Scientific classification
- Kingdom: Animalia
- Phylum: Mollusca
- Class: Gastropoda
- Order: Stylommatophora
- Family: Chondrinidae
- Genus: Abida
- Species: A. ateni
- Binomial name: Abida ateni E. Gittenberger, 1973
- Synonyms: Abida secale ateni (Draparnaud, 1801); Abida secale ateni E. Gittenberger, 1973;

= Abida ateni =

- Authority: E. Gittenberger, 1973
- Conservation status: VU
- Synonyms: Abida secale ateni (Draparnaud, 1801), Abida secale ateni E. Gittenberger, 1973

Species of gastropod

Abida ateni is a species of air-breathing land snail, a terrestrial pulmonate gastropod mollusc in the family Chondrinidae.

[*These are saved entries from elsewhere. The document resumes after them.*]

(** * pem: extraction of PEM objects from text

    A shallow embedding of [pem/_core.py]: the classes [_Base],
    [Certificate], [Key], [RSAPrivateKey], [DHParameters], the registry
    [_PEM_TO_CLASS], the pattern [_PEM_RE] and the functions [parse] and
    [parse_file], together with the part of Python's [re] and [str]
    machinery these rely on.

    Text is a [string]: a sequence of characters.  All characters the
    pattern names are ASCII; the dot of the pattern accepts every
    character.

    The module [pem.twisted], which holds the classifier of key,
    certificate and chain, is not among the sources: its behaviour is
    modelled from the specification (section _The role classifier_). *)

From Stdlib Require Import String Ascii List Bool Arith Lia Permutation.
Import ListNotations.

Local Open Scope list_scope.
Local Open Scope string_scope.

(** ** Text helpers *)

Module Text.

(** [strip_prefix p s] is [Some t] when [s = p ++ t]. *)
Fixpoint strip_prefix (p s : string) : option string :=
  match p with
  | EmptyString => Some s
  | String a p' =>
      match s with
      | EmptyString => None
      | String b s' => if Ascii.eqb a b then strip_prefix p' s' else None
      end
  end.

(** [all_chars f s]: every character of [s] satisfies [f]. *)
Fixpoint all_chars (f : ascii -> bool) (s : string) : bool :=
  match s with
  | EmptyString => true
  | String c s' => f c && all_chars f s'
  end.

Definition is_dash (c : ascii) : bool := Ascii.eqb c "-".

(** No hyphen anywhere in [s]. *)
Definition dash_free (s : string) : bool := all_chars (fun c => negb (is_dash c)) s.

Definition nonempty (s : string) : bool :=
  match s with EmptyString => false | String _ _ => true end.

End Text.

Import Text.

(** ** The fragment of [re] used by [_PEM_RE]

    The pattern is compiled with [re.DOTALL], without [re.VERBOSE]: every
    character other than the metacharacters stands for itself, line
    breaks of the pattern text included. *)

Module Re.

Inductive regex : Type :=
| Lit (l : string)          (* a run of literal characters *)
| Seq (r1 r2 : regex)       (* r1 r2 *)
| Alt (r1 r2 : regex)       (* r1|r2 : r1 is tried first *)
| Group1 (r : regex)        (* (r) : the capturing group number 1 *)
| Backref1                  (* \1 *)
| AnyPlusLazy               (* .+? : one or more characters, fewest first *)
| Opt (r : regex).          (* r? : greedy, r is tried before skipping it *)

(** One way of matching a pattern at the head of a text: the characters
    taken, the text left, and what group 1 holds afterwards. *)
Record thread : Type := Thread {
  taken : string;
  rest : string;
  captured : option string
}.

Definition extend (m : string) (t : thread) : thread :=
  Thread (m ++ taken t) (rest t) (captured t).

(** Every non-empty prefix of [s] with the matching suffix, shortest first. *)
Fixpoint any_plus_lazy (s : string) : list (string * string) :=
  match s with
  | EmptyString => []
  | String c s' =>
      (String c EmptyString, s')
        :: map (fun ms => (String c (fst ms), snd ms)) (any_plus_lazy s')
  end.

(** [run r g s] lists every way [r] matches at the head of [s] when group 1
    holds [g], in the order in which a backtracking matcher tries them.  *)
Fixpoint run (r : regex) (g : option string) (s : string) : list thread :=
  match r with
  | Lit l =>
      match strip_prefix l s with
      | Some s' => [Thread l s' g]
      | None => []
      end
  | Seq r1 r2 =>
      flat_map (fun t1 => map (extend (taken t1)) (run r2 (captured t1) (rest t1)))
               (run r1 g s)
  | Alt r1 r2 => (run r1 g s ++ run r2 g s)%list
  | Group1 r1 =>
      map (fun t => Thread (taken t) (rest t) (Some (taken t))) (run r1 g s)
  | Backref1 =>
      match g with
      | Some l =>
          match strip_prefix l s with
          | Some s' => [Thread l s' g]
          | None => []
          end
      | None => []
      end
  | AnyPlusLazy => map (fun ms => Thread (fst ms) (snd ms) g) (any_plus_lazy s)
  | Opt r1 => (run r1 g s ++ [Thread EmptyString s g])%list
  end.

(** A match object: [group(0)] and [group(1)]. *)
Record re_match : Type := ReMatch {
  group0 : string;
  group1 : option string
}.

(** The match starting exactly at the head of [s], if any: the first
    thread wins. *)
Definition match_here (r : regex) (s : string) : option re_match :=
  match run r None s with
  | t :: _ => Some (ReMatch (taken t) (captured t))
  | [] => None
  end.

(** [scan r skip s]: the matches found from left to right in [s], whose
    first [skip] characters belong to the previous match.  The search tries
    each position in turn; after a match it resumes where the match ended
    (one character further after a match of no character, which
    [_PEM_RE] never yields). *)
Fixpoint scan (r : regex) (skip : nat) (s : string) {struct s} : list re_match :=
  match s with
  | EmptyString =>
      match skip with
      | O => match match_here r EmptyString with Some m => [m] | None => [] end
      | S _ => []
      end
  | String _ s' =>
      match skip with
      | S k => scan r k s'
      | O =>
          match match_here r s with
          | Some m => m :: scan r (pred (String.length (group0 m))) s'
          | None => scan r 0 s'
          end
      end
  end.

(** [r.finditer(s)] *)
Definition finditer (r : regex) (s : string) : list re_match := scan r 0 s.

(** ['|'.join(keys)] as a pattern: the alternatives in order. *)
Fixpoint alternation (keys : list string) : regex :=
  match keys with
  | [] => Lit EmptyString
  | [k] => Lit k
  | k :: ks => Alt (Lit k) (alternation ks)
  end.

End Re.

Import Re.

(** ** Objects and the interpreter state

    Instances are heap objects: each constructor call yields an object
    with a fresh identity.  The state threaded through the program is the
    next free identity. *)

Inductive class : Type := Certificate | Key | RSAPrivateKey | DHParameters.

Definition class_eqb (a b : class) : bool :=
  match a, b with
  | Certificate, Certificate | Key, Key
  | RSAPrivateKey, RSAPrivateKey | DHParameters, DHParameters => true
  | _, _ => false
  end.

(** [cls.__name__] *)
Definition __name__ (c : class) : string :=
  match c with
  | Certificate => "Certificate"
  | Key => "Key"
  | RSAPrivateKey => "RSAPrivateKey"
  | DHParameters => "DHParameters"
  end.

(** [issubclass c Key]: [class RSAPrivateKey(Key)]. *)
Definition is_key_class (c : class) : bool :=
  match c with Key | RSAPrivateKey => true | _ => false end.

Record object : Type := Object {
  id : nat;               (* identity of the instance *)
  __class__ : class;
  pem_str : string
}.

Inductive exn : Type :=
| KeyError (key : option string)
| IndexError
| ValueError (msg : string)
| IOError (file_name : string).

(** Computations: they read and advance the next free identity, and
    either raise or return. *)
Definition Py (A : Type) : Type := nat -> exn + (A * nat).

Definition ret {A} (a : A) : Py A := fun n => inr (a, n).
Definition raise {A} (e : exn) : Py A := fun _ => inl e.
Definition bind {A B} (m : Py A) (f : A -> Py B) : Py B :=
  fun n => match m n with
           | inl e => inl e
           | inr (a, n') => f a n'
           end.

Notation "x <- m ;; k" := (bind m (fun x => k))
  (at level 61, m at next level, right associativity).

Fixpoint mapM {A B} (f : A -> Py B) (l : list A) : Py (list B) :=
  match l with
  | [] => ret []
  | a :: l' => b <- f a ;; bs <- mapM f l' ;; ret (b :: bs)
  end.

(** [cls(_pem_str)]: allocation followed by [_Base.__init__]. *)
Definition new (cls : class) (_pem_str : string) : Py object :=
  fun n => inr (Object n cls _pem_str, S n).

(** [_Base.__str__] *)
Definition __str__ (self : object) : string := pem_str self.

(** [_Base] defines neither [__eq__] nor [__hash__]: both come from
    [object], which compares and hashes instances by identity. *)
Definition __eq__ (a b : object) : bool := Nat.eqb (id a) (id b).
Definition __hash__ (a : object) : nat := id a.

(** ** The registry and the pattern *)

Definition _PEM_TO_CLASS : list (string * class) :=
  [ ("CERTIFICATE", Certificate);
    ("RSA PRIVATE KEY", RSAPrivateKey);
    ("DH PARAMETERS", DHParameters) ].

==Geographic distribution==
A. ateni is endemic to France, where it occurs only at three locations in the Aspe valley, in the Western Pyrenees (Pyrénées-Atlantiques).

==Ecology==
A. ateni is a rock-dwelling species of land snail. It lives on limestone in valley habitats at 300–400 m altitude.

== Conservation ==
A. ateni is listed as vulnerable (VU) in the IUCN Red List of Threatened Species. The species is protected under the French law; however, there is no specific conservation plan for it.